(** The loop of lines 78-82.  The Dirichlet draw is evaluated before the
    slice assignment, so a failed assignment still consumes the draw; a
    draw the generator refuses ends the loop with its [ValueError]. *)
Fixpoint fill_items (ipc : nat) (profiles : ndarray) (chosen_profiles : list nat)
         (idx : nat) (g : gstate G) (items : ndarray) : outcome ndarray * gstate G :=
  match chosen_profiles with
  | [] => (Return items, g)
  | c :: rest =>
      let next_idx := (idx + 1) * ipc in
      match checked_dirichlet G g (concentration profiles c) ipc with
      | (Raise e, g') => (Raise e, g')
      | (Return draw, g') =>
          match assign_rows items idx next_idx draw with
          | Return items' => fill_items ipc profiles rest (S idx) g' items'
          | Raise e => (Raise e, g')
          end
      end
  end.

(** [ChaneyCreators.generate_items], lines 61-83.  The object is returned
    in both outcomes: what was assigned before an exception stays
    assigned.  A probability outside [[0, 1]] is refused by [binomial]
    before anything is drawn; a negative [items_per_creator] is refused
    by [np.repeat] or, at the latest, by [np.zeros], after the mask has
    been drawn and before the id sequence is written. *)
Definition generate_items (self : ChaneyCreators)
  : outcome ndarray * ChaneyCreators :=
  let profiles := actual_creator_profiles self in
  let num_creators := shape0 profiles in
  let num_attrs := shape1 profiles in
  let p := creation_probability self in
  if negb (Qle_bool 0 p && Qle_bool p 1) then (Raise ValueError, self)
  else
    let (creator_mask, g1) := binomial G (rng self) p num_creators in
    if (items_per_creator self <? 0)%Z then
      (Raise ValueError, set_generated self g1 (ordered_creator_ids self))
    else
      let ipc := Z.to_nat (items_per_creator self) in
      let chosen_profiles := nonzero creator_mask in
      let ids := ordered_creator_ids self ++ np_repeat chosen_profiles ipc in
      let items := zeros (ipc * num_creators) num_attrs in
      let (filled, g2) := fill_items ipc profiles chosen_profiles 0 g1 items in
      (match filled with
       | Return items' => Return (transpose items')
       | Raise e => Raise e
       end,
       set_generated self g2 ids).
Lemma captures_trace answers :
  forall s mask held bufs,
  match held with
  | None => pframe s = -1
  | Some p => 0 <= pframe s /\ buf_index s = p
  end ->
  buffers s = Some bufs ->
  Forall (fun a => qbuf_ret a <> -1 /\
                   exists index bytesused,
                     dqbuf a = Some (index, bytesused) /\ 0 <= index < 2 ^ 31)
    answers ->
  exists s' mask',
    captures answers s mask =
      Some (s', mask', capture_trace held (handed_out answers)) /\
    pframe s' = last (handed_out answers) (pframe s).
Proof.
  induction answers as [|a answers IH]; intros s mask held bufs Hheld Hb Hall.
  - exists s, mask. split; reflexivity.
  - inversion Hall as [|? ? (Hq & index & bytesused & Hd & Hi) Hrest]; subst.
    cbn [captures]. unfold v4l2_capture.
    apply Z.eqb_neq in Hq. rewrite Hq, andb_false_r, Hd, Hb.
    set (s1 := mk_state _ _ _ _ index _ (to_int index)).
    set (mask1 := sig_unblock _ _).
    assert (Hint : to_int index = index).
    { unfold to_int. destruct (Z.ltb_spec index (2 ^ 31)); lia. }
    destruct (IH s1 mask1 (Some index)
                (update_buff (Z.to_nat index)
                   (fun b => mk_buff (ptr b) (to_int bytesused) (size b) bytesused)
                   bufs))
      as (s' & mask' & Hc & Hp).
    + cbn [pframe buf_index s1]. rewrite Hint. split; [lia | reflexivity].
    + reflexivity.
    + exact Hrest.
    + exists s', mask'. rewrite Hc. split.
      * f_equal. f_equal. cbn [handed_out flat_map]. rewrite Hd.
        cbn [app capture_trace]. fold (handed_out answers).
        destruct held as [p|].
        -- destruct Hheld as [Hge ->]. apply Z.geb_le in Hge. rewrite Hge.
           reflexivity.
        -- rewrite Hheld. reflexivity.
      * rewrite Hp. cbn [handed_out flat_map]. rewrite Hd.
        fold (handed_out answers). cbn [pframe s1 app]. rewrite Hint.
        symmetry. apply last_cons_default.
Qed.

(** While captures succeed, every buffer taken from the driver is given
    back before the next one is taken, and the buffer given back is the
    one taken by the capture before; the first capture after the set-up
    gives nothing back. *)
Theorem captures_give_back_what_they_took answers s mask bufs :
  pframe s = -1 ->
  buffers s = Some bufs ->
  Forall (fun a => qbuf_ret a <> -1 /\
                   exists index bytesused,
                     dqbuf a = Some (index, bytesused) /\ 0 <= index < 2 ^ 31)
    answers ->
  exists s' mask',
    captures answers s mask =
      Some (s', mask', capture_trace None (handed_out answers)) /\
    pframe s' = last (handed_out answers) (-1).
Proof.
  intros Hp Hb Hall.
  destruct (captures_trace answers s mask None bufs Hp Hb Hall)
    as (s' & mask' & Hc & Hl).
  exists s', mask'. rewrite <- Hp. auto.
Qed.

Lemma captures_give_back_what_they_took_witness :
  exists s' mask',
    captures [mk_answers 0 (Some (0, 100)); mk_answers 0 (Some (1, 100));
              mk_answers 0 (Some (2, 100))]
      (snd (fst (v4l2_mmap_set four_buffers (opened 5)))) (fun _ => false) =
    Some (s', mask',
          [VIDIOC_DQBUF; VIDIOC_QBUF 0; VIDIOC_DQBUF; VIDIOC_QBUF 1;
           VIDIOC_DQBUF]) /\
    pframe s' = 2.
Proof.
  refine (captures_give_back_what_they_took
            [mk_answers 0 (Some (0, 100)); mk_answers 0 (Some (1, 100));
             mk_answers 0 (Some (2, 100))]
            (snd (fst (v4l2_mmap_set four_buffers (opened 5)))) (fun _ => false)
            _ eq_refl eq_refl _).
  repeat constructor; try discriminate;
    (eexists; eexists; split; [reflexivity | vm_compute; split; [discriminate | reflexivity]]).
Defined.

End StreamFacts.

(** ** v4l2_parms_valid *)

Module ParmsValidFacts.
Import ParmsValid.

Lemma fold_flag {A : Type} (test : A -> bool) (l : list A) (r0 : Z) :
  fold_left (fun retcd x => if test x then 1 else retcd) l r0 =
  if existsb test l then 1 else r0.
Proof.
  revert r0. induction l as [|x l IH]; intros r0; cbn [fold_left existsb];
    [reflexivity|].
  rewrite IH. destruct (test x); cbn [orb]; [|reflexivity].
  destruct (existsb test l); reflexivity.
Qed.

Lemma fold_flag_nested {A B : Type} (inner : A -> list B) (test : A -> B -> bool)
    (l : list A) (r0 : Z) :
  fold_left
    (fun retcd x =>
       fold_left (fun retcd y => if test x y then 1 else retcd) (inner x) retcd)
    l r0 =
  if existsb (fun x => existsb (test x) (inner x)) l then 1 else r0.
Proof.
  revert r0. induction l as [|x l IH]; intros r0; cbn [fold_left existsb];
    [reflexivity|].
  rewrite IH, fold_flag. destruct (existsb (test x) (inner x)); cbn [orb];
    [|reflexivity].
  destruct (existsb _ l); reflexivity.
Qed.

Section ParmsValidFacts.
Variable sys_open : string -> Z.
Variable enum : Z -> list dev_format.

Local Abbreviation v4l2_parms_valid := (v4l2_parms_valid sys_open enum).

Lemma parms_valid_flag video_device v4l2_palette v4l2_fps v4l2_width v4l2_height :
  v4l2_parms_valid video_device v4l2_palette v4l2_fps v4l2_width v4l2_height =
  if (0 <=? sys_open video_device)
     && existsb
          (fun f =>
             existsb
               (fun s =>
                  existsb (matches v4l2_palette v4l2_fps v4l2_width v4l2_height f s)
                    (intervals s))
               (sizes f))
          (enum (sys_open video_device))
  then 1 else 0.
Proof.
  unfold ParmsValid.v4l2_parms_valid.
  destruct (Z.ltb_spec (sys_open video_device) 0) as [Hneg | Hpos].
  - destruct (Z.leb_spec 0 (sys_open video_device)); [lia | reflexivity].
  - destruct (Z.leb_spec 0 (sys_open video_device)); [|lia]. cbn [andb].
    induction (enum (sys_open video_device)) as [|f l IH] using rev_ind;
      [reflexivity|].
    rewrite fold_left_app, existsb_app. cbn [fold_left existsb].
    rewrite IH, orb_false_r.
    rewrite (fold_flag_nested intervals
               (matches v4l2_palette v4l2_fps v4l2_width v4l2_height f)).
    destruct (existsb _ (sizes f)); [now rewrite orb_true_r|].
    now rewrite orb_false_r.
Qed.

Lemma parms_valid_matches video_device v4l2_palette v4l2_fps v4l2_width
    v4l2_height :
  v4l2_parms_valid video_device v4l2_palette v4l2_fps v4l2_width v4l2_height = 1 <->
  0 <= sys_open video_device /\
  exists f s numerator denominator,
    In f (enum (sys_open video_device)) /\ In s (sizes f) /\
    In (numerator, denominator) (intervals s) /\
    pixelformat f = v4l2id v4l2_palette /\
    to_int (discrete_width s) = v4l2_width /\
    to_int (discrete_height s) = v4l2_height /\
    to_int numerator = 1 /\ to_int denominator = v4l2_fps.
Proof.
  rewrite parms_valid_flag.
  destruct (Z.leb_spec 0 (sys_open video_device)) as [Hpos | Hneg]; cbn [andb].
  - destruct (existsb _ (enum (sys_open video_device))) eqn:Ex.
    + split; [|reflexivity]. intros _.
      split; [exact Hpos|].
      apply existsb_exists in Ex. destruct Ex as (f & Hf & Ex).
      apply existsb_exists in Ex. destruct Ex as (s & Hs & Ex).
      apply existsb_exists in Ex. destruct Ex as ([num den] & Hi & Hm).
      unfold matches in Hm. cbn [fst snd] in Hm.
      repeat (apply andb_true_iff in Hm; destruct Hm as [Hm ?]).
      exists f, s, num, den.
      repeat match goal with H : (_ =? _) = true |- _ => apply Z.eqb_eq in H end.
      repeat split; auto.
    + split; [discriminate|].
      intros (_ & f & s & num & den & Hf & Hs & Hi & Hp & Hw & Hh & Hn & Hd).
      exfalso. apply Bool.not_true_iff_false in Ex. apply Ex.
      apply existsb_exists. exists f. split; [exact Hf|].
      apply existsb_exists. exists s. split; [exact Hs|].
      apply existsb_exists. exists (num, den). split; [exact Hi|].
      unfold matches. cbn [fst snd].
      rewrite Hp, Hw, Hh, Hn, Hd, !Z.eqb_refl. reflexivity.
  - split; [discriminate | intros [H _]; lia].
Qed.
(** The registry entry of peer p1 once it holds chunk_0. *)
Definition p1_working : Worker :=
  {| worker_id := "p1"; worker_capabilities := gpu;
     worker_status := "working"; currentChunk := Some "chunk_0";
     worker_progress := 0%Q |}.

(** A coordinator alone in its room with every subscriber registered and
    one job submitted. *)
Definition alone_subscribed_busy : Coordinator :=
  run [Subscribe true true true;
       AddTask 1000 "abc" (Some "a cat") "" no_options]
    (new_coordinator "me").

(** Three GPU peers and a job of 20 steps. *)
Definition three_peers_busy : Coordinator :=
  run [NetCapabilities gpu "p1"; NetCapabilities gpu "p2";
       NetCapabilities gpu "p3";
       AddTask 1000 "abc" (Some "a cat") "" no_options]
    (new_coordinator "me").

(** A coordinator alone in its room, no capabilities set, one job
    submitted: the job is active and runs locally. *)
Definition alone_busy : Coordinator :=
  run [AddTask 1000 "abc" (Some "a cat") "" no_options] (new_coordinator "me").

(** The registry entry of peerA once it holds chunk_1. *)
Definition peerA_working : Worker :=
  {| worker_id := "peerA"; worker_capabilities := gpu;
     worker_status := "working"; currentChunk := Some "chunk_1";
     worker_progress := 0%Q |}.






(** ** Statistics and binary chunks *)

(** What [getStats] returns. *)
Record Stats := {
  totalPeers : nat;
  gpuWorkers : nat;
  queueLength : nat;
  stats_currentTask : option string
}.

Definition has_gpu (w : Worker) : bool := hasGPU (worker_capabilities w).

Definition getStats (s : Coordinator) : Stats :=
  {| totalPeers := JSMap.size (workers s);
     gpuWorkers :=
       (length (List.filter has_gpu (JSMap.values (workers s)))
        + match localWorker s with
          | Some lw => if hasGPU (local_capabilities lw) then 1 else 0
          | None => 0
          end)%nat;
     queueLength := length (queue s);
     stats_currentTask := option_map task_id (currentTask s) |}.

(** The metadata that comes with a binary chunk. *)
Record ChunkMetadata := {
  meta_taskId : string;
  meta_chunkId : string
}.
(** * The UDP / ROS bridge of [src/main.cpp]

    [UdpServer] relays JSON envelopes between a UDP socket and two ROS
    topics.  The class is embedded as a record of its fields together with
    the observable effects of its handlers (messages handed to [pub_],
    datagrams handed to [async_send_to], whether an [async_receive_from] is
    outstanding).

    The program uses two libraries that are not part of the repository:
    - jsoncpp ([Json::Value], [Json::Reader], [Json::FastWriter]).  The
      accessors of [Json::Value] that [handleReceive] calls are modelled in
      [Module Json].  The handlers are written over an arbitrary reader and
      writer ([Section Bridge]); [Module FastWriter] and [Module Reader]
      give a model of the two classes (jsoncpp 1.7 behaviour, default
      features) that is used where a property depends on the text itself.
    - boost.asio: an asynchronous receive stores the datagram in the buffer
      and the sender in the endpoint it was given, then calls the handler.
      The model describes the handlers as they run when an operation
      completes ([deliver]); that [main] only spins the ROS queue and
      leaves the dispatch of [io_service_] to nobody is outside it.
*)

From Stdlib Require Import String Ascii List Bool ZArith NArith Lia.
From Stdlib Require Import DecimalString.
Import ListNotations.

Local Open Scope string_scope.
Set Warnings "-register-all".

(** ** Bytes and strings

    A [std::string] is a sequence of bytes: [string] over 8-bit [ascii]. *)

Definition dquote : ascii := "034"%char.
Definition backslash : ascii := "092"%char.
Definition slash : ascii := "/"%char.
Definition char_b : ascii := "008"%char.
Definition char_f : ascii := "012"%char.
Definition char_n : ascii := "010"%char.
Definition char_r : ascii := "013"%char.
Definition char_t : ascii := "009"%char.

Definition byte (c : ascii) : Z := Z.of_N (N_of_ascii c).
Definition char_of (z : Z) : ascii := ascii_of_N (Z.to_N (z mod 256)).

(** [std::string(p, n)]: the first [n] bytes at [p]. *)
Fixpoint take (n : nat) (s : string) : string :=
  match n, s with
  | S n', String c s' => String c (take n' s')
  | _, _ => EmptyString
  end.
________
WORK TO COMPLETE »
Show all lines above holding "binomial".

ANSWER AREA »
    assigned.  A probability outside [[0, 1]] is refused by [binomial]
    let (creator_mask, g1) := binomial G (rng self) p num_creators in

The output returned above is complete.